Avec une dette mondiale de 280 trillions de dollars et des dérivés pour 1,5 quadrillion de dollars, cet effondrement ramènera le monde 50 ans en arrière, peut-être même encore plus loin. Les gouvernements et les banques centrales sont totalement conscients de ces risques déflationnistes. C’est la raison pour laquelle ils ont créé des dizaines de trillions de dollars, et baissé les taux d’intérêt à zéro.

Mais jusqu’à présent, toute cette création monétaire et ses stimuli n’ont eu aucun effet. Le système bancaire européen et sous une pression énorme, il ne survivra pas sans des injections massives de liquidités. Malgré le message optimiste diffusé par l’Union européenne et les gouvernements européens, l’Europe du Sud est en train de couler petit à petit dans la Méditerranée, et cela inclut la France.

Cette zone, et d’autres pays comme le Japon, sont des régions qui n’ont aucune chance de survivre à la crise de la dette. Même l’Allemagne commence à ralentir, les taux d’intérêt allemands sont maintenant négatifs. Et concernant les États-Unis, il règne en ce moment un optimisme déplacé qui estime que tous les problèmes ont été résolus.

La Fed ne sait pas où elle va

Il n’est pas surprenant qu’après avoir injecté des dizaines de trillions de dollars et baissé les taux à zéro, il y ait un peu d’optimisme à court terme. Les grands bénéficiaires de tout ceci sont évidemment les investisseurs sur les marchés, les banquiers et quelques grosses sociétés. Mais les pauvres deviennent encore plus pauvres, encore plus endettés. Les montants alloués aux aides sociales ne cessent d’augmenter. Nous savons également que les statistiques américaines sont trompeuses, et même souvent complètement fausses. Le chômage calculé de façon cohérente est à 22 %, et la croissance, ajustée à l’inflation, baisse… Tout comme les salaires.

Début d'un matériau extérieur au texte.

Lemma tracks_snoc c f ops o p :
  ksorted (fun k => k) (ready_nodes c) ->
  tracks c f (ops ++ [o]) p <-> exists p1, tracks c f ops p1 /\ observe p1 o = Ok p.
Proof.
  intros Hs. assert (Hfwd : forall p1 p', tracks c f ops p1 -> observe p1 o = Ok p' -> tracks c f (ops ++ [o]) p').
  { intros p1 p' (Hc & Hf & He & HF) (e & e' & Hg & Ha & Ho & ->)%planner_observe_iff.
    pose proof (follows_keys_get _ _ _ (op_node o) Hs He) as Hget. rewrite Hg in Hget. destruct Hget as (Hin & _ & Hok).
    split_and!; [done | done | |].
    - simpl. eapply follows_keys_insert; [done | exact He | done | by eapply entry_ok_step |].
      intros i x Hne. by rewrite entry_ok_other.
    - apply Forall_app. split; [done |]. constructor; [| constructor]. rewrite Ha. by destruct Hok. }
  split; [| intros (p1 & ? & ?); by eapply Hfwd]. intros Ht. pose proof Ht as (Hc & Hf & He & [HF Ho]%Forall_app).
  apply Forall_cons in Ho as [Ho _].
  assert (Hin : op_node o ∈ ready_nodes c).
  { unfold for_ready_root in Ho. destruct (bs_contains _ (ready_nodes c)) eqn:E; [by apply bs_contains_iff in E | done]. }
  destruct (follows_keys_exists (entry_ok c ops) (ready_nodes c)) as [m Hm].
  { intros k Hk. pose proof (follows_keys_get _ _ _ k Hs He) as Hget. destruct (bt_get k (entries p)) as [x|]; [| done].
    destruct Hget as (_ & _ & Hx). destruct (decide (op_node o = k)) as [<-|Hne].
    - apply entry_ok_prefix in Hx as (x' & Hx' & _). by exists x'.
    - exists x. by apply entry_ok_other in Hx. }
  pose proof (follows_keys_get _ _ _ (op_node o) Hs Hm) as Hget. destruct (bt_get (op_node o) m) as [e|] eqn:Eg; [| done].
  pose proof (follows_keys_get _ _ _ (op_node o) Hs He) as Hgp. destruct (bt_get (op_node o) (entries p)) as [e'|]; [| done].
  destruct Hget as (_ & _ & Hok), Hgp as (_ & _ & Hok'). apply entry_ok_prefix in Hok' as (e0 & Hok0 & Hoe).
  assert (e0 = e) as -> by by eapply entry_ok_unique.
  assert (Ht1 : tracks c f ops (mkPlanner c f m)) by by split_and!.
  exists (mkPlanner c f m). split; [done |].
  assert (Hobs : observe (mkPlanner c f m) o = Ok (set_entry (mkPlanner c f m) (op_node o) e')).
  { apply planner_observe_iff. exists e, e'. split_and!; try done. destruct Hok as (Hfr & _). rewrite Ho in Hfr. by injection Hfr. }
  rewrite Hobs. f_equal. eapply tracks_unique; [by eapply Hfwd | exact Ht].
Qed.
(** * The seeded planner *)

Lemma seed_all c ids m m' :
  ksorted (fun k => k) (m.*1 ++ ids) ->
  try_fold (seed sha256 c) m ids = Ok m' <-> exists m2, m' = m ++ m2 /\ follows_keys (entry_ok c []) ids m2.
Proof.
  revert m. induction ids as [|id ids IH]; intros m Hs; simpl.
  - split; [intros [= <-]; exists []; split; [by rewrite app_nil_r | split; [done | set_solver]] |].
    intros (m2 & -> & [Hk _]). destruct m2; [by rewrite app_nil_r | done].
  - assert (Hlt : Forall (fun kv => cmp kv.1 id = Lt) m).
    { apply Forall_forall. intros [k v] Hkv. apply list_elem_of_lookup in Hkv as [i Hi].
      apply (ksorted_lookup_lt (fun k => k) (m.*1 ++ id :: ids) i (length m.*1)); [done | | | ].
      - rewrite lookup_app_l by (rewrite length_fmap; by eapply lookup_lt_Some). by rewrite list_lookup_fmap, Hi.
      - by rewrite lookup_app_r, Nat.sub_diag.
      - rewrite length_fmap. by eapply lookup_lt_Some. }
    assert (Hs' : forall e : EntryT, ksorted (fun k => k) ((m ++ [(id, e)]).*1 ++ ids)) by (intros; by rewrite fmap_app, <- app_assoc).
    rewrite bind_Ok. unfold seed at 1. split.
    + intros (s' & Hseed & Hrest). apply bind_Ok in Hseed as (act & Hact%map_err_Ok & [= <-]). rewrite (bt_insert_last _ _ _ Hlt) in Hrest.
      apply IH in Hrest as (m2 & -> & [Hk Hm2]); [| done]. exists ((id, mkEntry act None history_new 0) :: m2).
      rewrite <- app_assoc. split; [done |]. split; [simpl; by f_equal |].
      intros k v [[= -> ->]|?]%elem_of_cons; [| by apply Hm2]. by split_and!.
    + intros (m2 & -> & [Hk Hm2]). destruct m2 as [|[k e] m2]; [done |]. injection Hk as -> Hk.
      destruct (Hm2 id e ltac:(by left)) as (Ha & Hr & Hv & Hc & _). exists (m ++ [(id, e)]). split.
      * apply bind_Ok. exists (entry_activation e). split; [by apply map_err_Ok |]. rewrite bt_insert_last by done.
        do 4 f_equal. destruct e as [a r v n]; simpl in *. injection Hv as <-. by destruct r; subst.
      * apply IH; [done |]. exists m2. rewrite <- app_assoc. split; [done |]. split; [done |]. intros. apply Hm2. by right.
Qed.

Le mandat de la Fed consiste en 3 objectifs : plein-emploi, stabilité des prix et taux à long terme modérés. Elle est également responsable des politiques monétaires et de la stabilité du système financier, ainsi que de la supervision des banques, bien sûr.

Avec un chômage de 22 %, l’objectif est manqué sur ce front. En ce qui concerne la stabilité du système financier, la Fed a fait le contraire. Avec sa création monétaire et sa manipulation des taux d’intérêt, elle a créé le système financier le plus instable et dangereux de l’histoire.

Les marchés, dopés par la liquidité, semblent roses, alors que sous la surface il s’agit d’un œuf pourri. Il suffit d’observer les taux à court terme des Treasuries pour s’en convaincre. En 2000, ils étaient à 6 %. Les marchés actions ont ensuite baissé et les taux ont été abaissés jusqu’à 1 % en 2003, suite à une série de décisions prises dans la panique.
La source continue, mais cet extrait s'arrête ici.